En un documento titulado «La alegría del amor» se abre la posibilidad de recibir los sacramentos de la Reconciliación y de la Eucaristía contando con un proceso de discernimiento y acompañamiento.
La Comisión Permanente de la Conferencia Episcopal alemana ha publicado un documento titulado «La alegría del amor que se vive en la familia es también la alegría de la Iglesia» que contiene una serie de reflexiones sobre la pastoral matrimonial y familiar a partir de la exhortación apostólica «Amoris Laetitia».
En el documento se hace referencia a las llamadas «situaciones irregulares» y, en concreto, a la situación de los divorciados que se han vuelto a casar y la posibilidad de que accedan al sacramento de la Eucaristía. Los obispos alemanes proponen «soluciones diferenciadas» para cada caso individual y un proceso de discernimiento que cuente con el acompañamiento de un sacerdote.
Tras recordar la indisolubilidad del matrimonio, en el texto se aclara que no todos los fieles cuyo matrimonio se ha roto y se han divorciado y vuelto a casar pueden acceder a los Sacramentos. Sin embargo, el documento sí abre la posibilidad de recibir los sacramentos de la Reconciliación y de la Eucaristía en ciertos casos de acuerdo con un proceso de discernimiento y formación de la conciencia.
Los obispos alemanes destacan en su documento la importancia de la conciencia y afirman que la decisión individual de no verse capacitado para recibir los sacramentos merece respeto, al igual que la decisión de recibir los sacramentos.
El documento también hace hincapié en la responsabilidad de formar las conciencias, sin pretender sustituirlas, y en evitar tanto una actitud laxa como excesivamente rigorista y advierte acerca del juicio rápido de las llamadas situaciones irregulares.
El documento de los obispos alemanes hace referencia al parágrafo 305 de Amoris Laetitia que afirma que «a causa de los condicionamientos o factores atenuantes, es posible que, en medio de una situación objetiva de pecado —que no sea subjetivamente culpable o que no lo sea de modo pleno— se pueda vivir en gracia de Dios, se pueda amar, y también se pueda crecer en la vida de la gracia y la caridad, recibiendo para ello la ayuda de la Iglesia«.

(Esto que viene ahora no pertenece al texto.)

Lemma bread_read_spec s pc u f c p v xfered bytes : cinv s pc u f -> runs s pc c -> u p = Fresh -> pg_vnode (page s p) = Some v -> xfered <= PAGE_SIZE ->
  exists r s', bread_read p xfered bytes s = Ok (r, s') /\ runs s' pc c /\
    if xfered <=? 0 then r = NoRead /\ cinv s' pc (<[p := Free]> u) f
    else r = Block p /\ cinv s' pc (<[p := Held]> u) f /\ pg_vnode (page s' p) = Some v /\ file_offset (page s' p) = file_offset (page s p) /\
      (forall i, 0 <= i < PAGE_SIZE -> data (page s' p) i = if i <? xfered then bytes i else 0).
Proof using All.
  intros Hi Hc Hu Hv Hx. pose proof (p_flags _ _ _ (c_pages _ _ _ _ Hi) p) as Hfl. rw Hu in Hfl.
  destruct (use_page s pc u f c p Fresh (fun x => x <| data ::= fill xfered bytes |>) Hi Hc) as (s1 & Hr1 & Hi1 & Hc1 & Hs1 & E1 & Hq1); [by left|by left|done|done|].
  rw /bread_read {1}/mbind {1}/M_bind Hr1 {1}/mbind {1}/M_bind {1}/kassert. destruct (Z.leb_spec xfered PAGE_SIZE); [|lia]. rw {1}/mret {1}/M_ret.
  assert ((<[p := Fresh]> u) p = Fresh) as Hu1 by (by reads). assert (forall y q, (<[p := y]> (<[p := Fresh]> u)) q = (<[p := y]> u) q) as Eu.
  { intros y q. by destruct (decide (p = q)) as [->|]; reads. }
  destruct (Z.leb_spec xfered 0).
  - destruct (drop_block s1 pc (<[p := Fresh]> u) f c p (fun x => x <| B_ERROR := true |>) Hi1 Hc1) as (s2 & s3 & Hr2 & Hr3 & Hi3 & Hc3); [by left|done|].
    eexists _, _. rw {1}/mbind {1}/M_bind Hr2 {1}/mbind {1}/M_bind Hr3. split; [reflexivity|]. split; [done|]. split; [done|]. by apply (cinv_ext _ _ _ _ _ Hi3).
  - assert (flags_ok (page s1 p) Fresh) as Hfl1 by (by rw E1).
    assert (forall i, 0 <= i < xfered -> data (page s1 p) i = bytes i) as Hd1.
    { intros i Hi'. rw E1 /= /fill. by destruct (Z.leb_spec 0 i), (Z.ltb_spec i xfered); try lia. }
    assert (exists s2, (if xfered <? PAGE_SIZE then upd_page p (fun x => x <| data ::= zero_from xfered |>) else mret tt) s1 = Ok (tt, s2) /\
      cinv s2 pc (<[p := Fresh]> u) f /\ runs s2 pc c /\ pg_vnode (page s2 p) = Some v /\ file_offset (page s2 p) = file_offset (page s p) /\
      flags_ok (page s2 p) Fresh /\ forall i, 0 <= i < PAGE_SIZE -> data (page s2 p) i = if i <? xfered then bytes i else 0) as (s2 & Hr2 & Hi2 & Hc2 & Ev2 & Eo2 & Hf2 & Hd2).
    { destruct (Z.ltb_spec xfered PAGE_SIZE).
      - destruct (use_page s1 pc (<[p := Fresh]> u) f c p Fresh (fun x => x <| data ::= zero_from xfered |>) Hi1 Hc1) as (s2 & Hr2 & Hi2 & Hc2 & _ & E2 & _);
          [by left|by left|done|done|]. exists s2. rw E2. split_and!; try done; [by apply (cinv_ext _ _ _ _ _ Hi2)|by rw E1|by rw E1|]. intros i Hi'. rw /= /zero_from.
        destruct (Z.ltb_spec i xfered), (Z.leb_spec xfered i), (Z.ltb_spec i PAGE_SIZE); try lia; try done. apply Hd1; lia.
      - exists s1. split_and!; try done; [by rw E1|by rw E1|]. intros i Hi'. destruct (Z.ltb_spec i xfered); [apply Hd1; lia|lia]. }
    rw {1}/mbind {1}/M_bind Hr2.
    destruct (use_page s2 pc (<[p := Fresh]> u) f c p Held (fun x => x <| B_VALID := true |>) Hi2 Hc2) as (s3 & Hr3 & Hi3 & Hc3 & _ & E3 & _); [by left|by right|done| |].
    { destruct Hf2 as (? & ? & ? & _). by split_and!. }
    eexists _, _. rw {1}/mbind {1}/M_bind Hr3. split; [reflexivity|]. split; [done|]. rw E3. split_and!; try done. by apply (cinv_ext _ _ _ _ _ Hi3).
Qed.

(** A block known to be empty need not be read. *)
Lemma bread_zero_spec s pc u f c v off : cinv s pc u f -> runs s pc c -> off mod PAGE_SIZE = 0 -> sb_abort s v = false ->
  exists r s', bread_zero v off s = Ok (r, s') /\
    match r with
    | Block p => gets_page s' u f p v off /\ (forall i, 0 <= i < PAGE_SIZE -> data (page s' p) i = 0) /\ cinv s' pc (<[p := Held]> u) f /\ runs s' pc c
    | ReadSleeps => cinv s' pc u f /\ waits s s' u c v off
    | _ => False
    end.
Proof using All.
  intros Hi Hc Hal Ha. destruct (getblk_spec s pc u f c v off Hi Hc Hal) as (r & s1 & Hr & Hres). rw /bread_zero {1}/mbind {1}/M_bind Hr.
  destruct r as [p| |]; [|destruct Hres; congruence|by eexists _, _]. destruct Hres as (((Hu & Hv & Ho & Hb) & Hx) & Hc1 & _).
  assert (exists y, (y = Fresh \/ y = Held) /\ cinv s1 pc (<[p := y]> u) f) as (y & Hy & Hi1).
  { destruct (B_VALID (page s1 p)); [exists Held|exists Fresh]; (split; [by auto|apply Hx]). }
  assert (forall z q, (<[p := z]> (<[p := y]> u)) q = (<[p := z]> u) q) as Eu. { intros z q. by destruct (decide (p = q)) as [->|]; reads. }
  pose proof (p_flags _ _ _ (c_pages _ _ _ _ Hi1) p) as Hfl. rw fn_lookup_insert in Hfl. assert ((<[p := y]> u) p = Fresh \/ (<[p := y]> u) p = Held) as Hy' by (by reads).
  destruct (use_page s1 pc (<[p := y]> u) f c p y (fun x => x <| data ::= zero_from 0 |>) Hi1 Hc1 Hy' Hy) as (s2 & Hr2 & Hi2 & Hc2 & _ & E2 & _); [done|by destruct Hy as [-> | ->]|].
  apply (cinv_ext _ _ _ (<[p := y]> u)) in Hi2; [|done].
  destruct (use_page s2 pc (<[p := y]> u) f c p Held (fun x => x <| B_VALID := true |>) Hi2 Hc2 Hy') as (s3 & Hr3 & Hi3 & Hc3 & _ & E3 & _); [by right|done| |].
  { rw E2. by destruct Hy as [-> | ->]; destruct Hfl as (? & ? & ? & _); split_and!. }
  apply (cinv_ext _ _ _ (<[p := Held]> u)) in Hi3; [|done].
  eexists _, _. rw {1}/mbind {1}/M_bind /clear_page Hr2 {1}/mbind {1}/M_bind Hr3. split; [reflexivity|]. rw /gets_page E3 E2. split_and!; try done. apply zeroed.
Qed.

Lemma bdiscard_spec s pc u f c p : cinv s pc u f -> runs s pc c -> u p = Held ->
  exists s', bdiscard p s = Ok (RVal 0, s') /\ cinv s' pc (<[p := Free]> u) f /\ runs s' pc c.
Proof using All.
  intros Hi Hc Hu. destruct (drop_block s pc u f c p (fun x => x <| B_DISCARD := true |>) Hi Hc) as (s1 & s2 & Hr1 & Hr2 & Hi2 & Hc2);
    [by right|intros x; simpl; by rw orb_true_r|]. eexists. split; [|exact (conj Hi2 Hc2)]. by rw /bdiscard {1}/mbind {1}/M_bind Hr1 {1}/mbind {1}/M_bind Hr2.
Qed.

(** ** Writing

    The server stores the first [n] bytes of the page; or it fails, and nothing
    is known of the block. *)
Lemma cinv_server s pc u f f' p v : cinv s pc u f -> u p = Held -> pg_vnode (page s p) = Some v ->
  (forall w i, ~ (w = v /\ file_offset (page s p) <= i < file_offset (page s p) + PAGE_SIZE) -> f' w i = f w i) -> cinv s pc u f'.
Proof using All.
  intros [K1 K2 K3 K4] Hu Hv Hf. split; try done. apply (server_spec s u f f' p v ps_pos K2); try done; [by rw /cached Hu|by rw Hu].
Qed.
Lemma bwrite_spec s pc u f c p v : cinv s pc u f -> u p = Held -> pg_vnode (page s p) = Some v -> 0 <= vn_size s v ->
  exists n, bwrite p s = Ok (n, s) /\ 0 <= n <= PAGE_SIZE /\ (file_offset (page s p) + PAGE_SIZE <= vn_size s v -> n = PAGE_SIZE) /\
    (file_offset (page s p) <= vn_size s v < file_offset (page s p) + PAGE_SIZE -> n = vn_size s v - file_offset (page s p)).
Proof using All.
  intros Hi Hu Hv Hsz. assert (cached s u p = true) as Hc by (by rw /cached Hu). destruct (p_key _ _ _ (c_pages _ _ _ _ Hi) p Hc) as [_ Hal].
  rw /bwrite {1}/mbind {1}/M_bind {1}/get_page {1}/gets Hv {1}/mbind {1}/M_bind {1}/gets. eexists. split; [reflexivity|].
  destruct (Z.ltb_spec (vn_size s v - file_offset (page s p)) PAGE_SIZE); [|lia]. rw Z.rem_mod_nonneg //. pose proof (Z.mod_pos_bound (vn_size s v) PAGE_SIZE ps_pos).
  split_and!; [lia|lia|lia|]. intros Hr. replace (vn_size s v) with ((vn_size s v - file_offset (page s p)) + file_offset (page s p)) at 1 by lia.
  rw Z.add_mod; [lia|]. rw Hal Z.add_0_r Z.mod_mod; [lia|]. apply Z.mod_small. lia.
Qed.
Lemma bwrite_written_ok s pc u f f' c p v n : cinv s pc u f -> runs s pc c -> u p = Held -> pg_vnode (page s p) = Some v ->
  (forall w i, ~ (w = v /\ file_offset (page s p) <= i < file_offset (page s p) + n) -> f' w i = f w i) -> n <= PAGE_SIZE ->
  (forall i, 0 <= i < n -> f' v (file_offset (page s p) + i) = data (page s p) i) ->
  (forall i, n <= i < PAGE_SIZE -> f v (file_offset (page s p) + i) = data (page s p) i) ->
  exists s', bwrite_written p n n s = Ok (RVal 0, s') /\ cinv s' pc (<[p := Free]> u) f' /\ runs s' pc c.
Proof using All.
  intros Hi Hc Hu Hv Hf Hn Hw Hold. assert (cinv s pc u f') as Hi'. { apply (cinv_server s pc u f f' p v); try done. intros w i Hno. apply Hf. intros [-> ?]. apply Hno. split; [done|lia]. }
  destruct (brelse_spec s pc u f' c p Hi' Hc Hu) as (s' & Hr & ? & ?).
  { intros w i. rw Hv. intros [= <-] Hi2. destruct (Z.lt_ge_cases i n); [rw Hw; [lia|done]|]. rw Hf; [intros [_ ?]; lia|]. rw Hold; [lia|done]. }
  exists s'. rw /bwrite_written Z.eqb_refl. cbn [negb]. by rw {1}/mbind {1}/M_bind Hr.
Qed.
Lemma bwrite_written_failed s pc u f f' c p v n m : cinv s pc u f -> runs s pc c -> u p = Held -> pg_vnode (page s p) = Some v -> m <> n ->
  (forall w i, ~ (w = v /\ file_offset (page s p) <= i < file_offset (page s p) + PAGE_SIZE) -> f' w i = f w i) ->
  exists s', bwrite_written p n m s = Ok (RVal (-1), s') /\ cinv s' pc (<[p := Free]> u) f' /\ runs s' pc c.
Proof using All.
  intros Hi Hc Hu Hv Hm Hf. assert (cinv s pc u f') as Hi' by (by apply (cinv_server s pc u f f' p v)).
  destruct (drop_block s pc u f' c p (fun x => x <| B_ERROR := true |>) Hi' Hc) as (s1 & s2 & Hr1 & Hr2 & Hi2 & Hc2); [by right|done|].
  exists s2. rw /bwrite_written. destruct (Z.eqb_spec m n); [done|]. cbn [negb]. by rw {1}/mbind {1}/M_bind Hr1 {1}/mbind {1}/M_bind Hr2.
Qed.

También se cita en el texto de la Conferencia Episcopal alemana la nota 351 de Amoris Laetitia que se conecta con el citado parágrafo en la que se sostiene que «en ciertos casos, podría ser también la ayuda de los sacramentos. Por eso, «a los sacerdotes les recuerdo que el confesionario no debe ser una sala de torturas sino el lugar de la misericordia del Señor»: Exhort. ap. Evangelii gaudium (24 noviembre 2013), 44: AAS 105 (2013), 1038. Igualmente destaco que la Eucaristía «no es un premio para los perfectos sino un generoso remedio y un alimento para los débiles» ( ibíd, 47: 1039).»
Por su parte, el cardenal Gerhard Müller, prefecto de la Congregación para la Doctrina de la Fe, en una entrevista a Il Timone señaló que «no se puede decir que hay circunstancias por las cuales un adulterio no constituye un pecado mortal» y que «para la doctrina católica es imposible la coexistencia entre el pecado mortal y la gracia santificante».
«“Amoris laetitia” es interpretada claramente a la luz de toda la doctrina de la Iglesia. […] No me agrada, no es correcto que muchos obispos estén interpretando “Amoris laetitia” según su propio modo de entender la enseñanza del Papa», criticó Müller.